El 3 de mayo del pasado año, Pierre Audi, director del Festival d’Aix-en-Provence, falleció repentinamente en Pekín, dejando un vacío notable en la vibrante escena operística de la ciudad natal de Cézanne. Su muerte hizo que el festival entrara en un periodo de incertidumbre, marcado por la expectativa ante la elección de su sucesor. Finalmente, el 27 de octubre se anunció que el director estadounidense Ted Huffman asumiría el cargo, una decisión que generó asombro y cuya repercusión se vislumbrará lentamente hasta 2028.
La programación de la edición actual y la del próximo año son un reflejo del trabajo de Pierre Audi. Este fue el responsable de encargar nuevas producciones de obras emblemáticas como La flauta mágica y La mujer sin sombra, así como de seleccionar a Francesco Filidei para crear la ópera Accabadora, que debutará el sábado.

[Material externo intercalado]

(** ** Crashes *)

Lemma crash_at_writes (t : tdisk) ws k :
  (length (t_hist t) ≤ k)%nat →
  crash_at k (writes t ws) = writes t (take (k - length (t_hist t)) ws).
Proof.
  intros Hk. rewrite !writes_hist. unfold crash_at. simpl. f_equal.
  rewrite take_app. f_equal. apply take_ge. lia.
Qed.

Lemma tdisk_read_writes (t : tdisk) ws : disk_read (writes t ws) = after (disk_read t) ws.
Proof.
  rewrite writes_hist. change (after (t_base t) (t_hist t ++ ws) = after (after (t_base t) (t_hist t)) ws).
  apply after_app.
Qed.

Section crash.
Context (dev : Z) (Hdev : 0 < dev < 2 ^ 31) (mypid : Z).
Context (start cap : Z) (Hstart : 0 ≤ start ∧ 0 ≤ cap ≤ LOGSIZE ∧ start + cap + 1 < 2 ^ 31).
Notation in_log := (in_log start cap).

(** A transaction on the blocks [bs], ready to commit: the blocks are pinned in
    the cache with their new contents, every other block of the cache agrees
    with the disk, and the log on disk is empty. *)
Record ready (s : lst tdisk) (A : Z → info) (bs : list Z) : Prop := {
  rd_cst : cst dev (lbc s) A (dk (lbc s));
  rd_log : log_ok dev start (lg s);
  rd_quiet : quiet start cap A bs;
  rd_nodup : NoDup bs;
  rd_pinned : ∀ b, b ∈ bs → 0 < refs (A b);
  rd_len : (0 < length bs)%nat;
  rd_cap : Z.of_nat (length bs) ≤ cap;
  rd_n : lh_n (lg s) = Z.of_nat (length bs);
  rd_blocks : take (length bs) (lh_block (lg s)) = bs;
  rd_clean : ∀ b, b ∉ bs → (¬ in_log b ∨ b = start) → view (A b) = disk_read (dk (lbc s)) b;
  rd_header : length (disk_read (dk (lbc s)) start) = 1024%nat;
  rd_empty : hdr_n (disk_read (dk (lbc s)) start) = 0;
}.

Section one.
Context (f : Z → list Z) (A : Z → info) (bs : list Z).
Hypothesis Hnd : NoDup bs.
Hypothesis Hlen : (0 < length bs)%nat.
Hypothesis Hcap : Z.of_nat (length bs) ≤ cap.
Hypothesis Hhome : ∀ b, b ∈ bs → 0 ≤ b < 2 ^ 31 ∧ ¬ in_log b.
Hypothesis Hclean : ∀ b, b ∉ bs → ¬ in_log b → view (A b) = f b.
Hypothesis Hhdr : view (A start) = f start.
Hypothesis Hl0 : length (f start) = 1024%nat.
Hypothesis Hn0 : hdr_n (f start) = 0.

Lemma start_in_log : in_log start.
Proof. unfold LogSpec.in_log, LOGSIZE, MAXOPBLOCKS. lia. Qed.

Lemma start_not_home : start ∉ bs.
Proof. intros Hx%Hhome. destruct Hx as [_ Hx]. apply Hx, start_in_log. Qed.

Lemma empty_header f' : length (f' start) = 1024%nat → hdr_n (f' start) = 0 → good_header start cap f'.
Proof.
  intros Hl Hn. split; unfold hdr_blocks; rewrite ?Hn;
    [done|unfold LOGSIZE, MAXOPBLOCKS; lia|constructor|constructor].
Qed.

Lemma hdr_bs : length (hdr bs (f start)) = 1024%nat ∧
  hdr_n (hdr bs (f start)) = Z.of_nat (length bs) ∧ hdr_blocks (hdr bs (f start)) = bs.
Proof.
  apply hdr_roundtrip; [done|unfold LOGSIZE, MAXOPBLOCKS in *; lia|]. apply Forall_forall. intros b Hb. by apply Hhome.
Qed.

(** Contents while the log is being written: outside the log nothing changed. *)
Lemma crash_before k b :
  (k ≤ length bs)%nat → ¬ in_log b →
  let f' := after f (take k (to_log start A 0 bs)) in
  good_header start cap f' ∧ recovered start f' b = f b.
Proof.
  intros Hk Hb f'. assert (HL : LOGSIZE = 30) by done.
  assert (Hkey : ∀ x, x ∈ (take k (to_log start A 0 bs)).*1 → in_log x ∧ x ≠ start).
  { intros x. rewrite fmap_take. intros Hx%subseteq_take%to_log_keys. unfold LogSpec.in_log. lia. }
  assert (Hst : f' start = f start).
  { apply after_other. intros Hx%Hkey. by destruct Hx. }
  split; [apply empty_header; by rewrite Hst|].
  rewrite (recovered_empty start cap ltac:(lia)) by (by rewrite ?Hst). apply after_other. intros Hx%Hkey. by destruct Hx.
Qed.

(** Contents once the header is written: recovery completes the transaction. *)
Lemma crash_after k b :
  ¬ in_log b →
  let f1 := after f (to_log start A 0 bs ++ [(start, hdr bs (view (A start)))]) in
  let f' := after f1 (take k (home A bs ++ [(start, hdr [] (hdr bs (view (A start))))])) in
  good_header start cap f' ∧ recovered start f' b = view (A b).
Proof.
  intros Hb. rewrite Hhdr. intros f1 f'. assert (HL : LOGSIZE = 30) by done.
  destruct hdr_bs as (Hh1 & Hh2 & Hh3). set (h := hdr bs (f start)) in *.
  assert (Hs1 : f1 start = h).
  { unfold f1. rewrite after_snoc. simpl. by rewrite decide_True. }
  assert (Hlg1 : ∀ j x, bs !! j = Some x → f1 (start + Z.of_nat j + 1) = view (A x)).
  { intros j x Hj. unfold f1. rewrite after_snoc. simpl. rewrite decide_False by lia.
    apply after_in; [apply to_log_nodup|]. by apply (to_log_in start A 0). }
  assert (Hot1 : ∀ x, ¬ in_log x → f1 x = f x).
  { intros x Hx. unfold f1. rewrite after_snoc. simpl. rewrite decide_False.
    - apply after_other. intros Hk%to_log_keys. apply Hx. unfold LogSpec.in_log. lia.
    - intros <-. apply Hx, start_in_log. }
  assert (Hhl : length (home A bs) = length bs) by (unfold home; by rewrite length_fmap).
  destruct (decide (k ≤ length (home A bs))%nat) as [Hk|Hk].
  - assert (Hf' : f' = after f1 (take k (home A bs))) by (unfold f'; by rewrite take_app_le).
    assert (Hkey : ∀ x, x ∈ (take k (home A bs)).*1 → x ∈ bs).
    { intros x. rewrite fmap_take, home_keys. apply subseteq_take. }
    assert (Hlog : ∀ x, in_log x → f' x = f1 x).
    { intros x Hx. rewrite Hf'. apply after_other. intros Hy%Hkey%Hhome. by destruct Hy. }
    assert (Hst : f' start = h) by (rewrite Hlog; [done|apply start_in_log]).
    assert (Hg : good_header start cap f').
    { split; rewrite Hst; rewrite ?Hh2, ?Hh3; try done; [lia|]. by apply Forall_forall. }
    split; [done|]. destruct (decide (b ∈ bs)) as [Hin|Hin].
    + apply list_elem_of_lookup in Hin as [j Hj]. pose proof (lookup_lt_Some _ _ _ Hj).
      rewrite (recovered_home start cap ltac:(lia) f' j b Hg) by (by rewrite Hst, Hh3).
      rewrite Hlog by (unfold LogSpec.in_log; lia). by apply Hlg1.
    + rewrite (recovered_other start cap ltac:(lia)) by (rewrite ?Hst, ?Hh3; done). rewrite Hf'.
      rewrite after_other by (intros Hx%Hkey; done). rewrite Hot1 by done. symmetry. by apply Hclean.
  - assert (Hf' : f' = after f1 (home A bs ++ [(start, hdr [] h)])).
    { unfold f'. rewrite take_ge; [done|]. rewrite length_app. simpl. lia. }
    destruct (hdr_nil h Hh1) as [He1 He2].
    assert (Hst : f' start = hdr [] h).
    { rewrite Hf', after_snoc. simpl. by rewrite decide_True. }
    split; [apply empty_header; by rewrite Hst|].
    rewrite (recovered_empty start cap ltac:(lia)) by (by rewrite ?Hst). rewrite Hf', after_snoc. simpl.
    rewrite decide_False by (intros <-; apply Hb, start_in_log).
    destruct (decide (b ∈ bs)) as [Hin|Hin].
    + apply after_in; [by rewrite home_keys|]. unfold home. apply list_elem_of_fmap. by exists b.
    + rewrite after_other by (by rewrite home_keys). rewrite Hot1 by done. symmetry. by apply Hclean.
Qed.
End one.

Lemma take_commit_writes A bs j :
  take j (commit_writes start A bs) =
    if decide (j ≤ length bs)%nat then take j (to_log start A 0 bs)
    else (to_log start A 0 bs ++ [(start, hdr bs (view (A start)))]) ++
         take (j - S (length bs)) (home A bs ++ [(start, hdr [] (hdr bs (view (A start))))]).
Proof.
  assert (Hl : length (to_log start A 0 bs) = length bs).
  { generalize 0. induction bs as [|b bs' IH]; intros i; simpl; [done|]. by rewrite IH. }
  unfold commit_writes. case_decide.
  - rewrite take_app_le by lia. done.
  - rewrite take_app, Hl, take_ge by lia. rewrite <- app_assoc. f_equal. simpl.
    destruct (j - length bs)%nat as [|n] eqn:E; [lia|]. simpl. f_equal. f_equal. lia.
Qed.
End crash.

(** ** Properties *)

(** A commit is atomic with respect to crashes.  [commit] never panics and
    returns with the new contents of every block on disk.  Crash the machine
    after any number [k] of the disk writes made so far, boot it again, and let
    [initlog] recover: recovery never fails, and outside the log every block
    has its old contents if the crash came before the header write, and every
    block has its new contents if it came at or after it. *)
Lemma commit_crash_atomic (dev mypid start cap nlog : Z) (s : lst tdisk) (A : Z → info) (bs : list Z)
    (Hdev : 0 < dev < 2 ^ 31) (Hstart : 0 ≤ start ∧ 0 ≤ cap ≤ LOGSIZE ∧ start + cap + 1 < 2 ^ 31)
    (Hnlog : 0 ≤ nlog < 2 ^ 31) (Hr : ready dev start cap s A bs) :
  ∃ s', commit mypid s = Ok tt s' ∧
    (∀ b, ¬ in_log start cap b → disk_read (dk (lbc s')) b = view (A b)) ∧
    ∀ k, (length (t_hist (dk (lbc s))) ≤ k)%nat →
    ∃ s2, reboot dev mypid start nlog (cold (crash_at k (dk (lbc s')))) = Ok tt s2 ∧
      ∀ b, ¬ in_log start cap b → disk_read (dk (lbc s2)) b =
        if decide (k ≤ length (t_hist (dk (lbc s))) + length bs)%nat
        then disk_read (dk (lbc s)) b else view (A b).
Proof.
  destruct Hr as [Hc Hl Hq Hnd Hpin Hlen Hcap Hn Hbs Hcl Hh0 Hn0].
  destruct (wp_inv _ _ _ (commit_spec dev Hdev mypid start cap Hstart bs s A _ Hc Hl Hq Hnd Hpin Hlen Hcap Hn Hbs))
    as ([] & s' & He & _ & A' & Hc' & _).
  exists s'. split; [done|]. set (d := dk (lbc s)) in *. set (f := disk_read d) in *.
  assert (Hdk : dk (lbc s') = writes d (commit_writes start A bs)).
  { destruct Hc' as (? & _ & _ & ?). done. }
  assert (Hhome : ∀ b, b ∈ bs → 0 ≤ b < 2 ^ 31 ∧ ¬ in_log start cap b) by apply (q_home _ _ _ _ Hq).
  assert (Hns : start ∉ bs) by (by apply (start_not_home start cap Hstart f bs)).
  assert (Hhdr : view (A start) = f start) by (apply Hcl; [done|by right]).
  assert (Hcl' : ∀ b, b ∉ bs → ¬ in_log start cap b → view (A b) = f b) by (intros; apply Hcl; auto).
  assert (Hall : ∀ k b, ¬ in_log start cap b →
    let f' := disk_read (writes d (take k (commit_writes start A bs))) in
    good_header start cap f' ∧
    recovered start f' b = if decide (k ≤ length bs)%nat then f b else view (A b)).
  { intros k b Hb f'. unfold f'. rewrite tdisk_read_writes, take_commit_writes. case_decide.
    - by apply crash_before.
    - rewrite after_app. by apply crash_after. }
  split.
  - intros b Hb. rewrite Hdk, tdisk_read_writes. unfold commit_writes.
    rewrite app_assoc, after_app.
    rewrite <- (take_ge (home A bs ++ [(start, hdr [] (hdr bs (view (A start))))])
      (S (length bs))) by (rewrite length_app; unfold home; rewrite length_fmap; simpl; lia).
    destruct (crash_after start cap Hstart f A bs Hnd Hlen Hcap Hhome Hcl' Hhdr Hh0 (S (length bs)) b Hb) as [_ Hrec].
    set (g := after _ (take _ _)) in *.
    rewrite <- Hrec. symmetry. apply (recovered_empty start cap ltac:(lia)); [|done]. unfold g.
    rewrite take_ge by (rewrite length_app; unfold home; rewrite length_fmap; simpl; lia).
    rewrite after_snoc. simpl. rewrite decide_True by done.
    apply hdr_nil. rewrite Hhdr. by apply (hdr_bs start cap Hstart f bs).
  - intros k Hk. rewrite Hdk, crash_at_writes by done.
    set (j := (k - length (t_hist d))%nat).
    set (d' := writes d (take j (commit_writes start A bs))).
    assert (Hb0 : ¬ in_log start cap (-1)) by (unfold in_log; lia).
    destruct (Hall j (-1) Hb0) as [Hg _]. fold d' in Hg.
    destruct (wp_inv _ _ _ (reboot_spec dev Hdev mypid start cap Hstart nlog d' Hnlog Hg))
      as ([] & s2 & Hs2 & _ & A2 & d2 & Hc2 & Hd2 & _).
    exists s2. split; [done|]. intros b Hb. destruct (Hall j b Hb) as [_ Hrec]. fold d' in Hrec.
    assert (dk (lbc s2) = d2) as -> by (destruct Hc2 as (? & _ & _ & ?); done).
    rewrite Hd2, read_writes.
    unfold recovered in Hrec. rewrite Hrec. unfold j.
    destruct (decide (k ≤ length (t_hist d) + length bs)%nat).
    + by rewrite decide_True by lia.
    + by rewrite decide_False by lia.
Qed.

Además, Audi propuso a Romeo Castellucci una versión escenificada del Réquiem de Mozart, que se estrenó con éxito en 2019 y se presentará nuevamente a partir de este sábado. En esta edición, tres estrenos sustituirán las habituales cinco, centrándose en el último Mozart y ofreciendo una lectura dual de La flauta mágica y La mujer sin sombra como piezas interconectadas.
La música de Mozart en Aix-en-Provence
La obra de Wolfgang Amadeus Mozart ha sido fundamental en la historia del Festival d’Aix-en-Provence, que ha producido numerosas óperas del compositor. Algunas, como la adapción de La flauta mágica de Simon McBurney, se consideran excepcionales, mientras que otras, como Così fan tutte de Dmitri Tcherniakov, han merecido ser olvidadas. A su vez, la confusa y pretenciosa producción de Don Giovanni de Robert Icke, inaugurada el año pasado, no dejó huella significativa. La reciente puesta en escena de La flauta mágica enfrenta críticas que podrían augurar un destino similar.
Pierre Audi fue un director conocido por su audacia e intención de abrir nuevos caminos. Su deseo de dar oportunidades a jóvenes talentos se refleja en la elección de Clément Cogitore, quien se asoma al mundo operístico con su visión. Aunque Cogitore realizó una premiada puesta en escena de Les indes galantes en 2019, se enfrenta a un repertorio nuevo y desafiante: La flauta mágica, su última ópera, que se estrenó poco antes de la muerte de Mozart.
La nueva producción de La flauta mágica
La flauta mágica se caracteriza por su complejidad, balanceando humor y seriedad, luz y oscuridad, y bien y mal. Esta dualidad se manifiesta claramente en sus personajes, como la Reina de la Noche y Sarastro, que representan aspectos opuestos. La obra invita a los espectadores a un viaje reflexivo a través de sus temas universales.
Sin embargo, la reciente producción ha sido criticada por su falta de credibilidad y conexión emocional. La interpretación de la obra se ha visto sobrecargada por proyecciones de video y elementos de dramatización que han diluido su esencia, dificultando el disfrute de la música. Cogitore propuso una narrativa que se centra en el crecimiento de Tamino y Pamina hacia la madurez, transformando la historia de iniciación presentada en el libreto original.
Actuaciones y recepción
Leonardo García-Alarcón, al frente de la orquesta, ha enfrentado también desafíos. Su dirección, en ocasiones mecánica, no logró captar la vitalidad requerida para una pieza de tal envergadura. La actuación de los cantantes, incluidos Mauro Peter como Tamino y Sabine Devieilhe como la Reina de la Noche, recibió elogios por momentos pero no logró sostenerse ante el desánimo general.
La producción ha generado reacciones mixtas en el público, que salió del teatro con muchas preguntas sobre la interpretación. Las primeras reseñas sugieren que la nueva versión de La flauta mágica tendrá un continuo impacto en el Festival d’Aix-en-Provence.
A partir del 11 de julio, el público podrá valorar esta producción a través de la cadena francoalemana ARTE, donde se emitirá durante tres años, permitiendo a cada espectador formarse su propio criterio sobre esta controvertida interpretación.